Aug 22, 2022

Medical marijuana petitions fail to qualify for November ballot

Posted Aug 22, 2022 5:12 PM
Crista Eggers, left, the campaign coordinator for Nebraskans for Medical Marijuana, accepts more petitions from a volunteer, Samantha Chavez of Omaha, last month as the deadline loomed to submit petitiions. (Paul Hammel/Nebraska Examiner)
Crista Eggers, left, the campaign coordinator for Nebraskans for Medical Marijuana, accepts more petitions from a volunteer, Samantha Chavez of Omaha, last month as the deadline loomed to submit petitiions. (Paul Hammel/Nebraska Examiner)

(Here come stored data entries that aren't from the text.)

(** * matterclient: a shallow embedding of [matterclient.go]

    The client keeps a session against a Mattermost backend: [Login]
    authenticates and dials the websocket, [WsReceiver] reads frames and
    turns them into [Message]s, and a handful of request/response methods
    resolve channel names through two cached channel lists.

    The Go code is stateful and talks to three external packages
    (mattermost's [model], gorilla's [websocket], jpillora's [backoff]).
    The embedding threads a [World] (the [MMClient] struct plus the trace
    of everything the client did to the outside) through a small monad
    with three outcomes: a normal return, a Go panic, and "still running"
    for the retry loops that only stop when the backend lets them. *)

From Stdlib Require Import ZArith Ascii String List.
From stdpp Require Import base option list strings gmap.

Open Scope string_scope.

(** ** The [strings] package, as far as the client uses it *)

Module strings.

(** [strings.Contains(s, substr)]. *)
Fixpoint Contains (s substr : string) : bool :=
  if String.prefix substr s then true
  else match s with
       | EmptyString => false
       | String _ s' => Contains s' substr
       end.

(** Worker of [Split]: [skip] counts the bytes of a separator that was
    just recognised and still has to be dropped, [cur] is the piece
    being collected. *)
Fixpoint split_go (sep : string) (skip : nat) (cur s : string) : list string :=
  match s with
  | EmptyString => [cur]
  | String c s' =>
      match skip with
      | S k => split_go sep k cur s'
      | O =>
          if String.prefix sep s
          then cur :: split_go sep (String.length sep - 1) "" s'
          else split_go sep 0 (cur +:+ String c "") s'
      end
  end.

(** [strings.Split(s, sep)] for a non-empty [sep] (the client only
    splits at ["__"]): the pieces between the non-overlapping
    occurrences of [sep], found left to right. *)
Definition Split (s sep : string) : list string := split_go sep 0 "" s.

(** Worker of [Replace]; [n] is the number of replacements left. *)
Fixpoint replace_go (old new : string) (skip n : nat) (s : string) : string :=
  match s with
  | EmptyString => ""
  | String c s' =>
      match skip with
      | S k => replace_go old new k n s'
      | O =>
          match n with
          | O => s
          | S n' =>
              if String.prefix old s
              then new +:+ replace_go old new (String.length old - 1) n' s'
              else String c (replace_go old new 0 n s')
          end
      end
  end.

(** [strings.Replace(s, old, new, n)] for a non-empty [old] and
    [n >= 0]: the first [n] occurrences of [old] become [new]. *)
Definition Replace (s old new : string) (n : nat) : string :=
  replace_go old new 0 n s.

End strings.

(** ** The [model] package: the shapes the client reads *)

Module model.

Record User := mkUser {
  User_Id : string;
  User_Username : string;
  User_TeamId : string;
}.

Record Team := mkTeam {
  Team_Id : string;
  Team_Name : string;
}.

Record Channel := mkChannel {
  Channel_Id : string;
  Channel_Name : string;
  Channel_Header : string;
}.

(** [model.ChannelList]; only its [Channels] slice is read. *)
Record ChannelList := mkChannelList {
  ChannelList_Channels : list Channel;
}.

Record Post := mkPost {
  Post_UserId : string;
  Post_ChannelId : string;
  Post_Message : string;
}.

Record PostList := mkPostList {
  PostList_Order : list string;
  PostList_Posts : gmap string Post;
}.

(** [model.AppError]: the two fields [Login] looks at. *)
Record AppError := mkAppError {
  AppError_Message : string;
  AppError_DetailedError : string;
}.

(** The frame read from the websocket, [model.Message]. *)
Record RawMessage := mkRawMessage {
  Raw_Action : string;
  Raw_Props : gmap string string;
}.

(** The action of a frame that carries a post. The constant is
    mattermost's; which string it is matters to no property below. *)
Definition ACTION_POSTED : string := "posted".

(** [Result.Data] is an [interface{}]; the client casts it with a type
    assertion that panics on any other dynamic type. A pointer type
    keeps its nil: [DUser None] is a nil pointer to a [model.User]. *)
Inductive Data :=
| DNil
| DUser (u : option User)
| DTeam (t : option Team)
| DProfiles (us : gmap string User)
| DChannelList (cl : option ChannelList)
| DPostList (pl : option PostList)
| DOther (tag : string).

Record Result := mkResult {
  Result_Data : Data;
}.

End model.

(** Go's [error] values built by [errors.New]. *)
Inductive error := errors_New (msg : string).

(** ** The client's own types *)

Record Credentials := mkCredentials {
  cred_Login : string;
  cred_Team : string;
  cred_Pass : string;
  cred_Server : string;
  cred_NoTLS : bool;
}.

Record Message := mkMessage {
  Msg_Raw : model.RawMessage;
  Msg_Post : option model.Post;
  Msg_Team : string;
  Msg_Channel : string;
  Msg_Username : string;
  Msg_Text : string;
}.

(** [model.Client] as the client sees it: the URL it was created with. *)
Record ClientHandle := mkClient {
  Client_Url : string;
}.

(** A dialled websocket connection. *)
Definition Conn := nat.

(** [MMClient]. Pointer fields are [option]s ([None] is nil); a nil
    [Users] map reads like the empty map, and its entries are the
    profiles the decoder allocated. [MessageChan] is the [EEmit] events
    of the trace. *)
Record MMClient := mkMMClient {
  Creds : Credentials;
  Client : option ClientHandle;
  WsClient : option Conn;
  Channels : option model.ChannelList;
  MoreChannels : option model.ChannelList;
  User : option model.User;
  Users : gmap string model.User;
  Team : option model.Team;
}.

(** [New(login, pass, team, server)]. *)
Definition New (login pass team server : string) : MMClient :=
  {| Creds := {| cred_Login := login; cred_Team := team; cred_Pass := pass;
                 cred_Server := server; cred_NoTLS := false |};
     Client := None; WsClient := None; Channels := None;
     MoreChannels := None; User := None; Users := ∅; Team := None |}.

(** ** What the client does to the outside *)

(** The REST requests the client makes through [model.Client], with
    their arguments. *)
Module api.

Inductive Call :=
| LoginByEmail (team login pass : string)
| GetMyTeam (etag : string)
| GetProfiles (teamId etag : string)
| GetChannels (etag : string)
| GetMoreChannels (etag : string)
| CreatePost (post : model.Post)
| JoinChannel (id : string)
| GetPostsSince (channelId : string) (time : Z)
| SearchPosts (query : string)
| GetPosts (channelId : string) (offset limit : Z) (etag : string)
| UpdateChannelHeader (data : gmap string string)
| UpdateLastViewedAt (channelId : string).

End api.

(** The lines the client hands to [log]. *)
Inductive LogLine :=
| LogRetryingLogin (team login server : string)
| LogLogin (e : model.AppError) (d : Z)
| LogWss (e : string) (d : Z)
| LogReadError (e : string)
| LogUpdatingHeader (channelId header : string)
| LogPostingLastview (channelId : string)
| LogAppError (e : model.AppError).

Inductive Event :=
| ECall (cl : ClientHandle) (c : api.Call)
| EDial (wsurl bearer : string)
| ERead (ws : Conn)
| ELog (l : LogLine)
| ESleep (d : Z)
| EEmit (msg : Message).

(** [backoff.Backoff]: the configuration and the attempt counter. *)
Record Backoff := mkBackoff {
  Min : Z;
  Max : Z;
  Jitter : bool;
  attempt : nat;
}.

Definition Second : Z := 1000000000.
Definition Minute : Z := 60 * Second.

(** The external packages. Every answer may depend on the whole history
    of what the client did so far, so no behaviour of the backend is
    excluded. A REST call answers with the Go pair of a [Result] pointer and an
    [AppError] pointer, either of which may be nil. [ReadJSON] decodes into the caller's
    variable: it gets the old contents and yields the new ones.
    [ForAttempt] is the (jittered) delay of [backoff] at an attempt. *)
Record Extern := mkExtern {
  rest : list Event -> ClientHandle -> api.Call ->
         option model.Result * option model.AppError;
  Dial : list Event -> string -> string -> option Conn * option string;
  ReadJSON : list Event -> Conn -> model.RawMessage ->
             model.RawMessage * option string;
  AuthToken : list Event -> ClientHandle -> string;
  ForAttempt : list Event -> Backoff -> Z;
  PostFromJson : string -> option model.Post;
}.

(** ** The monad of the embedding *)

Record World := mkWorld {
  mm : MMClient;
  trace : list Event;
}.

Inductive Res (A : Type) : Type :=
| Ret (a : A) (w : World)
| Panic (w : World)
| Running (w : World).
Arguments Ret {A} a w.
Arguments Panic {A} w.
Arguments Running {A} w.

Definition M (A : Type) : Type := World -> Res A.

Definition ret {A} (a : A) : M A := fun w => Ret a w.

Definition bind {A B} (c : M A) (k : A -> M B) : M B :=
  fun w => match c w with
           | Ret a w' => k a w'
           | Panic w' => Panic w'
           | Running w' => Running w'
           end.

Notation "'let*' x ':=' c1 'in' c2" := (bind c1 (fun x => c2))
  (at level 10, x name, c1 at level 100, c2 at level 200).
Notation "'let*' ' p ':=' c1 'in' c2" :=
  (bind c1 (fun x => match x with p => c2 end))
  (at level 10, p pattern, c1 at level 100, c2 at level 200).
Notation "c1 ';;' c2" := (bind c1 (fun _ => c2))
  (at level 100, c2 at level 200, right associativity, only parsing).

Definition panic {A} : M A := fun w => Panic w.
Definition running {A} : M A := fun w => Running w.

(** Reading the receiver [m] and assigning to it. *)
Definition get : M MMClient := fun w => Ret (mm w) w.
Definition put (m : MMClient) : M unit :=
  fun w => Ret tt {| mm := m; trace := trace w |}.

(** The history so far, and one more event. *)
Definition history : M (list Event) := fun w => Ret (trace w) w.
Definition emit (e : Event) : M unit :=
  fun w => Ret tt {| mm := mm w; trace := (trace w ++ [e])%list |}.

(** Dereferencing a pointer: nil panics. *)
Definition deref {A} (p : option A) : M A :=
  match p with
  | Some a => ret a
  | None => panic
  end.

(** Assignments to the fields of the receiver. *)
Definition set_Client (c : option ClientHandle) (m : MMClient) : MMClient :=
  {| Creds := Creds m; Client := c; WsClient := WsClient m;
     Channels := Channels m; MoreChannels := MoreChannels m;
     User := User m; Users := Users m; Team := Team m |}.
Definition set_WsClient (c : option Conn) (m : MMClient) : MMClient :=
  {| Creds := Creds m; Client := Client m; WsClient := c;
     Channels := Channels m; MoreChannels := MoreChannels m;
     User := User m; Users := Users m; Team := Team m |}.
Definition set_Channels (c : option model.ChannelList) (m : MMClient) : MMClient :=
  {| Creds := Creds m; Client := Client m; WsClient := WsClient m;
     Channels := c; MoreChannels := MoreChannels m;
     User := User m; Users := Users m; Team := Team m |}.
Definition set_MoreChannels (c : option model.ChannelList) (m : MMClient) : MMClient :=
  {| Creds := Creds m; Client := Client m; WsClient := WsClient m;
     Channels := Channels m; MoreChannels := c;
     User := User m; Users := Users m; Team := Team m |}.
Definition set_User (u : option model.User) (m : MMClient) : MMClient :=
  {| Creds := Creds m; Client := Client m; WsClient := WsClient m;
     Channels := Channels m; MoreChannels := MoreChannels m;
     User := u; Users := Users m; Team := Team m |}.
Definition set_Users (us : gmap string model.User) (m : MMClient) : MMClient :=
  {| Creds := Creds m; Client := Client m; WsClient := WsClient m;
     Channels := Channels m; MoreChannels := MoreChannels m;
     User := User m; Users := us; Team := Team m |}.
Definition set_Team (t : option model.Team) (m : MMClient) : MMClient :=
  {| Creds := Creds m; Client := Client m; WsClient := WsClient m;
     Channels := Channels m; MoreChannels := MoreChannels m;
     User := User m; Users := Users m; Team := t |}.

Definition modify (f : MMClient -> MMClient) : M unit :=
  let* m := get in put (f m).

‘There’s no giving up,’ says advocate, pledging to try again

By PAUL HAMMEL
Nebraska Examiner

LINCOLN — Two initiatives to legalize medical marijuana failed to qualify for the November ballot, the Nebraska Secretary of State’s Office announced Monday.

The effort, led by Nebraskans for Medical Marijuana, needed to collect valid signatures of 86,776 voters and collect signatures of at least 5% of registered voters in 38 of the state’s 93 counties for its two petitions.

Both petitions were short

The Secretary of State’s Office said Monday that the effort — which used volunteer petition circulators — fell short on both counts and on both petitions. A petition to legalize marijuana collected 77,843 signatures and qualified in 26 counties. A companion petition to set up regulation of medical marijuana turned in 77,119 valid signatures and qualified in 27 counties.

Crista Eggers, who coordinated the signature-gathering campaign for Nebraskans for Medical Marijuana, said if the group determines the failure is valid, it will immediately begin a new petition drive for the 2024 ballot.

 “There is no giving up,” said Eggers, whose son, Colton, suffers up to 100 epileptic seizures a day.

She had hoped to be able to legally obtain cannabis treatments for the 7-year-old.

Plenty of signatures in 2020

It was a bitter defeat for the medical marijuana group, which gathered more than enough signatures two years ago to qualify a single initiative for the ballot. But it was knocked off the ballot by the Nebraska Supreme Court, which ruled that the ballot language violated the state’s “single subject” rule.

This year, Nebraskans for Medical Marijuana attempted to gather the required signatures using mostly volunteers after a major donor died and they were unable to afford professional, paid circulators.

Officials with the group had expressed doubts that they could qualify, despite a last-minute rush of signatures, using only volunteers.